Suppression of malignancy in human cancer cells: issues and challenges.

Abstract

Analysis of the many, sometimes seemingly contradictory, reports on the partial suppression of malignancy in highly unstable rodent intraspecies and rodent--human hybrid cells emphasizes the limitations of this approach to the analysis of the basic nature of malignancy, especially in naturally occurring human cancers. During the past 5 years, Stanbridge and then Klinger reported complete suppression, not elimination, of malignancy [defined as capacity to produce progressively growing tumors in athymic (nude) mice] in stable hybrids of different human cancer cells with normal human fibroblasts or with differentiating epithelial keratinocytes and, importantly, also in stable hybrids of two parental cancers of different somatic cell origin. The nontumorigenic human hybrid cells are not rejected by some nonthymic immune mechanism of nude mice and survive in vascularized foci; the initial multiplication of these cells is stopped by some unknown proliferation controlling substance(s) to which their malignant parent(s) do not respond.

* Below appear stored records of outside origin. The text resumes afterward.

Lemma patch_active_unplaced_witness :
  exists w', PatchState 7 StateActive demo_world = (Ok tt, w')
    /\ free_standby (with_state StateActive sh_standby) = false.
Proof.
  destruct (patch_active_unplaced demo_world sh_standby (demo_quiet _) demo_wf
              ltac:(in_rows) eq_refl) as (w' & E & _ & F & _).
  exists w'. exact (conj E F).
Defined.

Lemma patch_standby_lost_witness :
  exists w', PatchState 6 StateStandby demo_world = (Ok tt, w')
    /\ with_state StateStandby sh_cleaning ∈ db_shards (w_db w').
Proof.
  destruct (patch_standby_lost demo_world sh_cleaning "2026-03" (demo_quiet _) demo_wf
              ltac:(in_rows) eq_refl) as (w' & E & F & _).
  exists w'. exact (conj E F).
Defined.

(** The reply to the commit is lost: the call fails, its effect is complete. *)
Definition lost_commit : World :=
  world_at demo_db [NoFault; NoFault; NoFault; NoFault; NoFault; NoFault; NoFault; Lost].

Lemma store_op_atomic_witness :
  fst (exec (OpSealRotate "2026-07") lost_commit) = Err ErrDB
  /\ w_db (snd (exec (OpSealRotate "2026-07") lost_commit))
     = w_db (snd (exec (OpSealRotate "2026-07") (clear lost_commit))).
Proof.
  split; [vm_compute; reflexivity|].
  destruct (store_op_atomic (OpSealRotate "2026-07") lost_commit eq_refl) as [[Hsame|E] _];
    [|exact E].
  destruct Hsame as (Hs & _). vm_compute in Hs. discriminate Hs.
Defined.

(** ** Resolution *)

Lemma resolve_write_sound_witness :
  exists sh, live_active "2026-08" sh (snd (ResolveWrite (KString "2026-08-10") demo_world)).
Proof.
  destruct (resolve_write_sound (KString "2026-08-10") demo_world
              (write_result RouteBucket "2026-08" ReasonNone sh_live)
              (snd (ResolveWrite (KString "2026-08-10") demo_world)) (demo_sane []))
    as (cfg & w1 & route & sh & Hc & Hr & _ & Hm).
  - vm_compute. reflexivity.
  - vm_compute in Hc. injection Hc as <- _. vm_compute in Hr. injection Hr as <-.
    exists sh. exact (proj1 Hm).
Defined.

Lemma ensure_active_available_witness :
  exists sh w', ensureActive "2026-07" demo_world = (Ok sh, w') /\ live_active "2026-07" sh w'.
Proof.
  apply (ensure_active_available "2026-07" demo_world (demo_quiet _) demo_wf).
  right. split; [exists sh_standby; reflexivity|]. split; [cbn; lia|].
  left. exists sh_stale. split; [in_rows|reflexivity].
Defined.

Lemma draining_bucket_unavailable_witness :
  ensureActive "2026-06" demo_world
  = (Err ErrNotFound, add_metric (IncStandbyExhausted "2026-06") demo_world).
Proof.
  apply (draining_bucket_unavailable "2026-06" demo_world (demo_quiet _)).
  - reflexivity.
  - apply Nat.ltb_lt. reflexivity.
Defined.

Lemma resolve_read_fanout_witness :
  fst (ResolveRead (KString "2026-08-10") demo_world)
  = Ok (mk_read_result RouteBucket "2026-08" ReasonNone [read_shard sh_live]).
Proof.
  destruct (resolve_read_fanout (KString "2026-08-10") demo_world demo_cfg (bucket_route "2026-08")
              (demo_quiet _) demo_wf eq_refl ltac:(vm_compute; reflexivity)) as [E _].
  rewrite E; [vm_compute; reflexivity|reflexivity|apply Nat.ltb_lt; vm_compute; reflexivity].
Defined.

(** ** Supervisors *)

Lemma retention_tick_spares_witness :
  sh_live ∈ db_shards (w_db (snd (retention_tick (world_at demo_db [NoFault; Lost])))).
Proof.
  apply (retention_tick_spares (world_at demo_db [NoFault; Lost]) demo_cfg
           (add_metric IncResolveConfigCacheHit (world_at demo_db [NoFault; Lost]))
           (KString "2026-08-10") (bucket_route "2026-08") sh_live (demo_sane _)).
  - reflexivity.
  - vm_compute. reflexivity.
  - reflexivity.
  - in_rows.
  - reflexivity.
Defined.

Definition demo_server : Server := mk_server "secret" true true.



(** ** The server *)

Lemma rpc_refines_witness :
  sane (snd (serve demo_server (Some ["secret"%string]) (RpcSealRotate "2026-07") lost_commit)).
Proof.
  exact (proj2 (rpc_refines demo_server (Some ["secret"%string]) (RpcSealRotate "2026-07")
                  lost_commit (demo_sane _))).
Defined.

Lemma key_required_witness :
  exists st, serve demo_server (Some ["guess"%string]) (RpcPatchShardState 2 "sealed") demo_world
    = (Some st, demo_world) /\ st_code st = Unauthenticated.
Proof.
  apply (proj1 (key_required demo_server (Some ["guess"%string]) (RpcPatchShardState 2 "sealed")
                  demo_world)); [reflexivity|].
  intros [_ [rest E]]. discriminate E.
Defined.

(** ** The agent *)

Fixpoint ident_body (x : string) : option string :=
  match x with
  | EmptyString => None
  | String c x' =>
      if Ascii.eqb c "034" then (match x' with EmptyString => Some ""%string | _ => None end)
      else option_map (String c) (ident_body x')
  end.

Definition demo_shardpg : ShardPostgres := {|
  pg_total_relation_size t := 8192 * Z.of_nat (t_rows t);
  pg_database_size ts := 8192 * Z.of_nat (List.length ts);
  revoke_roles x :=
    match x with
    | String c x' => if Ascii.eqb c "034" then option_map (fun r => [r]) (ident_body x') else None
    | EmptyString => None
    end;
|}.

#[local] Existing Instance demo_shardpg.

Lemma ident_body_plain role :
  string_forallb (fun c => negb (Ascii.eqb c "034")) role = true ->
  ident_body (role ++ String "034" "") = Some role.
Proof.
  induction role as [|c role IH]; cbn [string_forallb]; [reflexivity|].
  intros [Hc Hr]%andb_true_iff. change ((String c role ++ String "034" "")%string)
    with (String c (role ++ String "034" "")). cbn [ident_body].
  apply negb_true_iff in Hc. rewrite Hc, IH by done. done.
Qed.

Lemma demo_revoke_ident role :
  plain_ident role = true -> revoke_roles (quoteIdent role) = Some [role].
Proof.
  unfold plain_ident. intros [_ Hp]%andb_true_iff. unfold quoteIdent.
  change ((String "034" role ++ String "034" "")%string)
    with (String "034" (role ++ String "034" "")). cbn. by rewrite ident_body_plain.
Qed.

(** Orders refer to customers; pgstats is a table of the application. *)
Definition demo_tables : list Table :=
  [mk_table "public" "customers" 3 [] ["app"%string];
   mk_table "audit" "orders" 5 [("public", "customers")] ["app"%string];
   mk_table "public" "pgstats" 7 [] [];
   mk_table "audit" "log" 9 [] []].

Definition demo_shard_db : ShardDB := mk_shard_db demo_tables [11; 12; 13] 12 ["app"%string].

Definition agent_cfg (u : string) : AgentConfig :=
  mk_agent_config "postgres://shard" u "localhost:9090" "secret" (15 * second) "relations" "app"
    "revoke".

Definition agent_world (fs : list fault) : AgentWorld :=
  mk_agent_world demo_shard_db [] fs demo_world.

Lemma clean_tables_exact_witness :
  List.map t_rows (clean_tables demo_tables) = [0; 0; 7; 9]%nat
  /\ exists t', clean_tables demo_tables !! 1%nat = Some t'
       /\ ((t' = emptied (mk_table "audit" "orders" 5 [("public", "customers")] ["app"%string])
            /\ exists c, c ∈ demo_tables /\ cleanable c = true
                 /\ rtc (ref_step demo_tables) (t_key c) ("audit", "orders"))
           \/ t' = mk_table "audit" "orders" 5 [("public", "customers")] ["app"%string]).
Proof.
  split; [vm_compute; reflexivity|].
  destruct (clean_tables_exact demo_tables 1
    (mk_table "audit" "orders" 5 [("public", "customers")] ["app"%string]) eq_refl) as (t' & Hi & Hc).
  exists t'. split; [exact Hi|]. destruct Hc as [Hc|[Hc _]]; [left; exact Hc | right; exact Hc].
Defined.

(** The report of the cleaned shard is lost on the way. *)
Lemma agent_recycles_only_empty_witness :
  let aw' := snd (agent_Tick demo_server (agent_cfg "f") (agent_world [NoFault; Lost])) in
  rtc (lstep (reporting (agent_cfg "f"))) demo_db (w_db (aw_server aw'))
  \/ clean (sd_tables (aw_pg aw')).
Proof.
  destruct (agent_recycles_only_empty demo_server (agent_cfg "f") (agent_world [NoFault; Lost])
    (demo_sane _)) as [Hl|[Hc _]]; [left; exact Hl | right; exact Hc].
Defined.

The heritable properties of infinite multiplication in vitro, loss of contact inhibition, etc. remained in the nontumorigenic hybrids but, remarkably, the in vitro production of alpha human choriogonadotropin by HeLa cells was suppressed along with tumorigenicity and reappeared in the tumorigenic revertants. If it is assumed that human cancers of different somatic cell origin are caused by a loss of different specific regulatory genes, as the most recent data reviewed here suggest, the challenge is to determine in molecular terms what those missing genes are, how they function, and whether it may be possible to restore to the cancer cells what they have lost.